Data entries
· · ·
Lemma block_plain b f : 0 <= b < 26 -> f = CVORG_WFSTART \/ f = CVORG_WFLEN \/ f = CVORG_WFRECURR \/ f = CVORG_WFNEXTBLK ->
  0 <= block_offset b + f < 0x200 /\ plain (block_offset b + f).
Proof.
  intros Hb Hf. assert (f = 0 \/ f = 4 \/ f = 8 \/ f = 12) as Hf' by exact Hf. clear Hf.
  unfold plain, block_offset, CVORG_BLKOFFSET, CVORG_BLKSIZE, CVORG_CLKCTL, CVORG_SRAMADDR, CVORG_SRAMDATA, CVORG_CTL,
    CVORG_INTSR, CVORG_VERSION, CVORG_PCB_MSB, CVORG_PCB_LSB, CVORG_TEMP, CVORG_ADCVAL, CVORG_SAMPFREQ, CVORG_STATUS.
  split; [lia|]. split_and!; try lia. intros H. rewrite !elem_of_cons in H. destruct_or!; try lia; by apply elem_of_nil in H.
Qed.

Lemma gain_hw_field g : let v := Z.shiftl (cvorg_gain_to_hw g) CVORG_WFNEXTBLK_GAIN_SHIFT in
  Z.land v CVORG_WFNEXTBLK_GAIN_MASK = v /\ Z.shiftr v CVORG_WFNEXTBLK_GAIN_SHIFT = cvorg_gain_to_hw g.
Proof. unfold cvorg_gain_to_hw. repeat case_goal; done. Qed.

Lemma achan_update off m h : 0 <= off < 0x200 -> plain off -> changes off (update (chreg ch off h) 0 m) h (achan off (not32 m) h).
Proof. intros Ho Hp. unfold update. rewrite Z.lor_0_r. by apply achan_changes. Qed.

Lemma ochan_update off m h : 0 <= off < 0x200 -> plain off -> changes off (update (chreg ch off h) m m) h (ochan off m h).
Proof.
  intros Ho Hp. replace (update (chreg ch off h) m m) with (u32 (Z.lor (chreg ch off h) m)); [by apply ochan_changes|].
  unfold update, not32. apply Z.bits_inj'. intros i Hi. destruct (Z_lt_le_dec i 32).
  - rewrite !testbit_u32, !Z.lor_spec, Z.land_spec, testbit_u32, Z.lnot_spec by lia. by destruct (Z.testbit _ _), (Z.testbit m i).
  - by rewrite !(testbit_above (u32 _) 32) by (lia || apply u32_range).
Qed.

(** The gain of a waveform, and the field of the next block, which it leaves. *)
Lemma gain_store_changes b w h : 0 <= b < 26 ->
  let off := block_offset b + CVORG_WFNEXTBLK in let '(w', h') := cvorg_wv_gain_store ro spi_ready ch (block_offset b) w h in
  exists v, changes off v h h' /\ w' = (if truthy (dynamic_gain w) then set_gain_val (cvorg_gain_approx (gain_val w)) w else w) /\
  gain_field v = (if truthy (dynamic_gain w) then Some (cvorg_gain_to_hw (cvorg_gain_approx (gain_val w))) else None).
Proof.
  intros Hb off. destruct (block_plain b CVORG_WFNEXTBLK Hb) as [Ho Hp]; [auto|]. fold off in Ho, Hp.
  unfold cvorg_wv_gain_store. fold off.
  pose proof (achan_update off CVORG_WFNEXTBLK_CONF_GAIN h Ho Hp) as C1. set (h1 := achan off _ h) in *.
  destruct (truthy (dynamic_gain w)); cbn [negb].
  - pose proof (ochan_update off CVORG_WFNEXTBLK_CONF_GAIN h1 Ho Hp) as C2. set (h2 := ochan off _ h1) in *.
    cbn [gain_val set_gain_val]. destruct (gain_hw_field (cvorg_gain_approx (gain_val w))) as [G1 G2].
    set (v := Z.shiftl _ _) in *. pose proof (uchan_changes off v CVORG_WFNEXTBLK_GAIN_MASK h2 Ho Hp) as C3.
    eexists. split; [eapply changes_trans, C3; by eapply changes_trans|]. split; [done|].
    unfold gain_field. rewrite update_other by done. rewrite update_same by done.
    destruct C2 as (-> & _ & _). rewrite update_same by done. cbn. f_equal. exact G2.
  - eexists. split; [exact C1|]. split; [done|]. unfold gain_field. by rewrite update_same by done.
Qed.

Definition is_field (f : Z) : Prop := f = CVORG_WFSTART \/ f = CVORG_WFLEN \/ f = CVORG_WFRECURR \/ f = CVORG_WFNEXTBLK.

Lemma field_values f : is_field f -> f = 0 \/ f = 4 \/ f = 8 \/ f = 12.
Proof. exact id. Qed.

(** What a step does to the blocks: those fields are as they were. *)
Definition keeps (P : Z -> Z -> Prop) (h h' : cvhw) : Prop :=
  (forall b f, is_field f -> P b f -> blk h' b f = blk h b f) /\ chreg ch CVORG_SEQNR h' = chreg ch CVORG_SEQNR h /\ (forall q, word h' q = word h q).

Lemma changes_keeps b f v h h' : 0 <= b -> is_field f -> changes (block_offset b + f) v h h' ->
  blk h' b f = v /\ keeps (fun b' f' => b' <> b \/ f' <> f) h h'.
Proof.
  intros Hb Hf (C1 & C2 & C3 & _). split; [done|]. split_and!.
  - intros b' f' Hf' Hne. apply C2. apply field_values in Hf, Hf'. unfold block_offset, CVORG_BLKOFFSET, CVORG_BLKSIZE. lia.
  - apply C2. apply field_values in Hf. unfold block_offset, CVORG_BLKOFFSET, CVORG_BLKSIZE, CVORG_SEQNR. lia.
  - intros q. unfold word. by rewrite C3.
Qed.

Lemma keeps_trans (P Q R : Z -> Z -> Prop) h1 h2 h3 : keeps P h1 h2 -> keeps Q h2 h3 -> (forall b f, R b f -> P b f /\ Q b f) -> keeps R h1 h3.
Proof.
  intros (A1 & A2 & A3) (B1 & B2 & B3) HR. split_and!.
  - intros b f Hf H. destruct (HR b f H). by rewrite B1, A1.
  - by rewrite B2, A2.
  - intros q. by rewrite B3, A3.
Qed.

Lemma keeps_same P h : keeps P h h.
Proof. done. Qed.

(** The block of waveform [i]. *)
Lemma wv_store_spec i w h : 0 <= i < 26 -> is_u32 (recurr w) -> 0 <= size w < 2 ^ 21 ->
  let '(w', h') := cvorg_wv_store ro spi_ready ch (block_offset i) w h in
  w' = (if truthy (dynamic_gain w) then set_gain_val (cvorg_gain_approx (gain_val w)) w else w) /\
  blk h' i CVORG_WFLEN = size w / 2 /\ blk h' i CVORG_WFRECURR = recurr w /\
  gain_field (blk h' i CVORG_WFNEXTBLK) = pl_gain (wants w) /\
  keeps (fun b f => b <> i \/ f = CVORG_WFSTART) h h'.
Proof.
  intros Hi Hr Hs. unfold cvorg_wv_store.
  assert (is_field CVORG_WFLEN /\ is_field CVORG_WFRECURR /\ is_field CVORG_WFNEXTBLK) as (F1 & F2 & F3) by (unfold is_field; split_and!; auto).
  destruct (block_plain i _ Hi F1) as [O1 P1]. destruct (block_plain i _ Hi F2) as [O2 P2].
  destruct (changes_keeps i CVORG_WFLEN _ _ _ ltac:(lia) F1 (wchan_changes _ (size w / 2) h O1 P1)) as [V1 K1].
  set (h1 := wchan _ _ h) in *.
  destruct (changes_keeps i CVORG_WFRECURR _ _ _ ltac:(lia) F2 (wchan_changes _ (recurr w) h1 O2 P2)) as [V2 K2].
  set (h2 := wchan _ _ h1) in *.
  pose proof (gain_store_changes i w h2 Hi) as G. cbv zeta in G.
  destruct (cvorg_wv_gain_store ro spi_ready ch (block_offset i) w h2) as [w' h3]. destruct G as (v & C & -> & Hv).
  destruct (changes_keeps i CVORG_WFNEXTBLK _ _ _ ltac:(lia) F3 C) as [V3 K3].
  assert (0 <= size w / 2 < 2 ^ 32) by (split; [apply Z.div_pos|apply Z.div_lt_upper_bound]; lia).
  split_and!; [done| | | |].
  - rewrite (proj1 K3), (proj1 K2), V1 by (done || by right). by apply u32_id.
  - rewrite (proj1 K3), V2 by (done || by right). by apply u32_id.
  - by rewrite V3.
  - eapply (keeps_trans (fun b f => b <> i \/ f <> CVORG_WFRECURR /\ f <> CVORG_WFLEN)); [eapply keeps_trans; [exact K1|exact K2|]|exact K3|].
    + intros b f [?|[? ?]]; auto.
    + intros b f [?| ->]; auto.
Qed.

(** The points of a block that ends below [ra] do not change with the words above. *)
Definition blk_below (h : cvhw) (b ra : Z) : Prop := blk_start h b + blk_len h b <= ra / 2.

Lemma sram_point_word h h' k : word h' (k / 2) = word h (k / 2) -> sram_point ch h' k = sram_point ch h k.
Proof. unfold sram_point, word. by intros ->. Qed.

Lemma blk_played_kept h h' b ra : ra mod 4 = 0 -> blk_below h b ra -> (forall q, q < ra / 4 -> word h' q = word h q) ->
  (forall f, is_field f -> f <> CVORG_WFNEXTBLK -> blk h' b f = blk h b f) ->
  gain_field (blk h' b CVORG_WFNEXTBLK) = gain_field (blk h b CVORG_WFNEXTBLK) ->
  blk_played h' b = blk_played h b /\ blk_below h' b ra.
Proof.
  intros Hra Hbel Hw Hf Hg. unfold blk_played, blk_below, blk_start, blk_len in *.
  rewrite Hg. rewrite !Hf by (done || (unfold is_field; auto)). split; [|done]. f_equal.
  apply list_fmap_ext. intros j k [-> Hk]%lookup_seq. apply sram_point_word, Hw. cbn.
  set (st := Z.land (blk h b CVORG_WFSTART) 2097151 / 2) in *. set (len := Z.land (blk h b CVORG_WFLEN) 1048575) in *.
  assert (ra = ra / 4 * 4) as Er by (pose proof (Z.div_mod ra 4); lia).
  assert (ra / 2 = ra / 4 * 2) as E2.
  { rewrite Er at 1. replace (ra / 4 * 4) with (ra / 4 * 2 * 2) by lia. apply Z.div_mul. lia. }
  apply Z.div_lt_upper_bound; lia.
Qed.

(** Pointing a block to the next one, or not. *)
Lemma mark_spec (cond : bool) b v h : (cond = true -> 0 <= b < 26) -> Z.land v CVORG_WFNEXTBLK_NEXT_MASK = v ->
  let h' := if cond then uchan (block_offset b + CVORG_WFNEXTBLK) v CVORG_WFNEXTBLK_NEXT_MASK h else h in
  keeps (fun b' f => b' <> b \/ f <> CVORG_WFNEXTBLK) h h' /\
  (forall b', gain_field (blk h' b' CVORG_WFNEXTBLK) = gain_field (blk h b' CVORG_WFNEXTBLK)) /\ (cond = true -> blk_next h' b = v).
Proof.
  intros Hb Hv. destruct cond; [|done]. specialize (Hb eq_refl). cbv zeta.
  assert (is_field CVORG_WFNEXTBLK) as F by (unfold is_field; auto). destruct (block_plain b _ Hb F) as [Ho Hp].
  destruct (changes_keeps b _ _ _ _ ltac:(lia) F (uchan_changes _ v CVORG_WFNEXTBLK_NEXT_MASK h Ho Hp)) as [V K].
  split_and!; [done| |].
  - intros b'. destruct (decide (b' = b)) as [->|Hne].
    + rewrite V. unfold gain_field. rewrite !update_other by done. done.
    + by rewrite (proj1 K) by auto.
  - intros _. unfold blk_next. by rewrite V, update_same.
Qed.

Lemma index_field i : 0 <= i < 26 -> Z.land i CVORG_WFNEXTBLK_NEXT_MASK = i.
Proof. intros Hi. unfold CVORG_WFNEXTBLK_NEXT_MASK. rewrite (land_ones_mod _ 5) by (lia || done). apply Z.mod_small. lia. Qed.

Lemma normalized_u16 l : Forall is_u16 l -> Forall is_u16 (normalize_point <$> l).
Proof. intros H. apply Forall_fmap. eapply Forall_impl; [exact H|]. intros d Hd. by apply normalize_point_spec. Qed.

Lemma store_step_spec n i ra w h : 0 <= i < 26 -> wv_ok w -> 0 <= ra -> ra mod 4 = 0 -> ra + size w <= 2 ^ 21 ->
  let '(w', h') := store_step ro spi_ready cpu_big ch n i ra w h in
  w' = stored_wv w /\ chreg ch CVORG_SEQNR h' = chreg ch CVORG_SEQNR h /\
  blk_played h' i = wants w /\ blk_below h' i (ra + size w) /\
  (i = n - 1 -> blk_next h' i = CVORG_WFNEXTBLK_LAST) /\ (0 < i -> blk_next h' (i - 1) = i) /\
  (forall b, 0 <= b < i -> b <> i - 1 -> blk_next h' b = blk_next h b) /\
  (forall b, 0 <= b < i -> blk_below h b ra -> blk_played h' b = blk_played h b /\ blk_below h' b (ra + size w)).
Proof.
  intros Hi (Wr & Wsz & Wp & Ws) Hra0 Hra Hfit. unfold store_step.
  set (wn := normalize_wv w). set (h1 := __sram cpu_big ch wn ra h).
  destruct (__sram_spec wn ra h Hra ltac:(unfold is_u32; lia) (normalized_u16 _ Wp)) as (M1 & W1 & S1). fold h1 in M1, W1, S1.
  assert (forall b f, blk h1 b f = blk h b f) as B1 by (intros; unfold blk, chreg; by rewrite M1).
  destruct (mark_spec (0 <? i) (i - 1) i h1 ltac:(lia) (index_field i Hi)) as (K2 & G2 & N2).
  unfold cvorg_wv_mark_prev. change (prev_block_offset i) with (block_offset (i - 1)). set (h2 := if 0 <? i then _ else h1) in *.
  assert (is_field CVORG_WFSTART /\ is_field CVORG_WFNEXTBLK) as [F1 F4] by (unfold is_field; split_and!; auto).
  destruct (block_plain i _ Hi F1) as [Ho Hp].
  destruct (changes_keeps i _ _ _ _ ltac:(lia) F1 (wchan_changes _ ra h2 Ho Hp)) as [V3 K3]. rewrite u32_id in V3 by (unfold is_u32; lia).
  set (h3 := wchan _ ra h2) in *.
  pose proof (wv_store_spec i wn h3 Hi Wr ltac:(cbn; lia)) as St.
  destruct (cvorg_wv_store ro spi_ready ch (block_offset i) wn h3) as [w4 h4]. destruct St as (-> & L4 & R4 & G4 & K4).
  destruct (mark_spec (i =? n - 1) i CVORG_WFNEXTBLK_LAST h4 ltac:(lia) ltac:(done)) as (K5 & G5 & N5).
  unfold cvorg_wv_mark_last. set (h5 := if i =? n - 1 then _ else h4) in *. clearbody h5 h3 h2 h1.
  assert (forall q, word h5 q = word h1 q) as W5.
  { intros q. by rewrite (proj2 (proj2 K5)), (proj2 (proj2 K4)), (proj2 (proj2 K3)), (proj2 (proj2 K2)). }
  assert (blk h5 i CVORG_WFSTART = ra) as E1 by (rewrite (proj1 K5), (proj1 K4), V3; (done || by right)).
  assert (blk h5 i CVORG_WFLEN = size w / 2) as E2 by (rewrite (proj1 K5), L4; unfold is_field; (by auto || by right)).
  assert (blk h5 i CVORG_WFRECURR = recurr w) as E3 by (rewrite (proj1 K5), R4; unfold is_field; (by auto || by right)).
  assert (size w / 2 = Z.of_nat (length (points w))) as Elen by (rewrite Wsz, Z.mul_comm, Z.div_mul by lia; done).
  assert (blk_len h5 i = Z.of_nat (length (points w))) as Eblen.
  { unfold blk_len. rewrite E2, Elen, (land_ones_mod _ 20) by (lia || done). apply Z.mod_small. lia. }
  assert (blk_start h5 i <= ra / 2 /\ (points w = [] \/ blk_start h5 i = ra / 2)) as [Est Est'].
  { unfold blk_start. rewrite E1, (land_ones_mod _ 21) by (lia || done). destruct (decide (ra = 2 ^ 21)) as [->|].
    - split; [done|]. left. apply length_zero_iff_nil. lia.
    - rewrite Z.mod_small by lia. split; [lia|by right]. }
  split_and!.
  - done.
  - by rewrite (proj1 (proj2 K5)), (proj1 (proj2 K4)), (proj1 (proj2 K3)), (proj1 (proj2 K2)); unfold chreg; rewrite M1.
  - unfold blk_played. rewrite E3, G5, G4, Eblen, Nat2Z.id. unfold wants. f_equal.
    destruct Est' as [->|Est']; [done|]. apply list_eq. intros k. rewrite list_lookup_fmap.
    destruct (decide (k < length (points w))%nat) as [Hk|Hk].
    + rewrite lookup_seq_lt by done. cbn. destruct (lookup_lt_is_Some_2 (points w) k Hk) as [d Hd].
      assert ((normalize_point <$> points w) !! k = Some (normalize_point d)) as Hn by (by rewrite list_lookup_fmap, Hd).
      rewrite Hn. f_equal. rewrite (sram_point_word h1 h5) by done. rewrite Est'. by apply S1.
    + rewrite lookup_seq_ge, lookup_ge_None_2 by (rewrite ?length_fmap; lia). done.
  - unfold blk_below. rewrite Eblen, Wsz, (Z.mul_comm 2), Z.div_add by lia. lia.
  - intros Hn. apply N5. by apply Z.eqb_eq.
  - intros Hpos. unfold blk_next. rewrite (proj1 K5), (proj1 K4), (proj1 K3) by (done || left; lia). apply N2. by apply Z.ltb_lt.
  - intros b Hb Hne. unfold blk_next. by rewrite (proj1 K5), (proj1 K4), (proj1 K3), (proj1 K2), B1 by (done || left; lia).
  - intros b Hb Hbel.
    assert (forall f, is_field f -> f <> CVORG_WFNEXTBLK -> blk h5 b f = blk h b f) as Hfs.
    { intros f Hf Hne. by rewrite (proj1 K5), (proj1 K4), (proj1 K3), (proj1 K2), B1 by (done || (left; lia) || by right). }
    destruct (blk_played_kept h h5 b ra Hra Hbel) as [Q1 Q2]; [intros q Hq; by rewrite W5, W1|done| |].
    + by rewrite (proj1 K5), (proj1 K4), (proj1 K3), G2, B1 by (done || left; lia).
    + split; [done|]. unfold blk_below in *. pose proof (Z.div_le_mono ra (ra + size w) 2). lia.
Qed.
· · ·
> GOAL OF THE EXERCISE
Wherever the word "cvhw" appears in the records above, copy that line.

> COMPLETED TASK
Definition keeps (P : Z -> Z -> Prop) (h h' : cvhw) : Prop :=
Definition blk_below (h : cvhw) (b ra : Z) : Prop := blk_start h b + blk_len h b <= ra / 2.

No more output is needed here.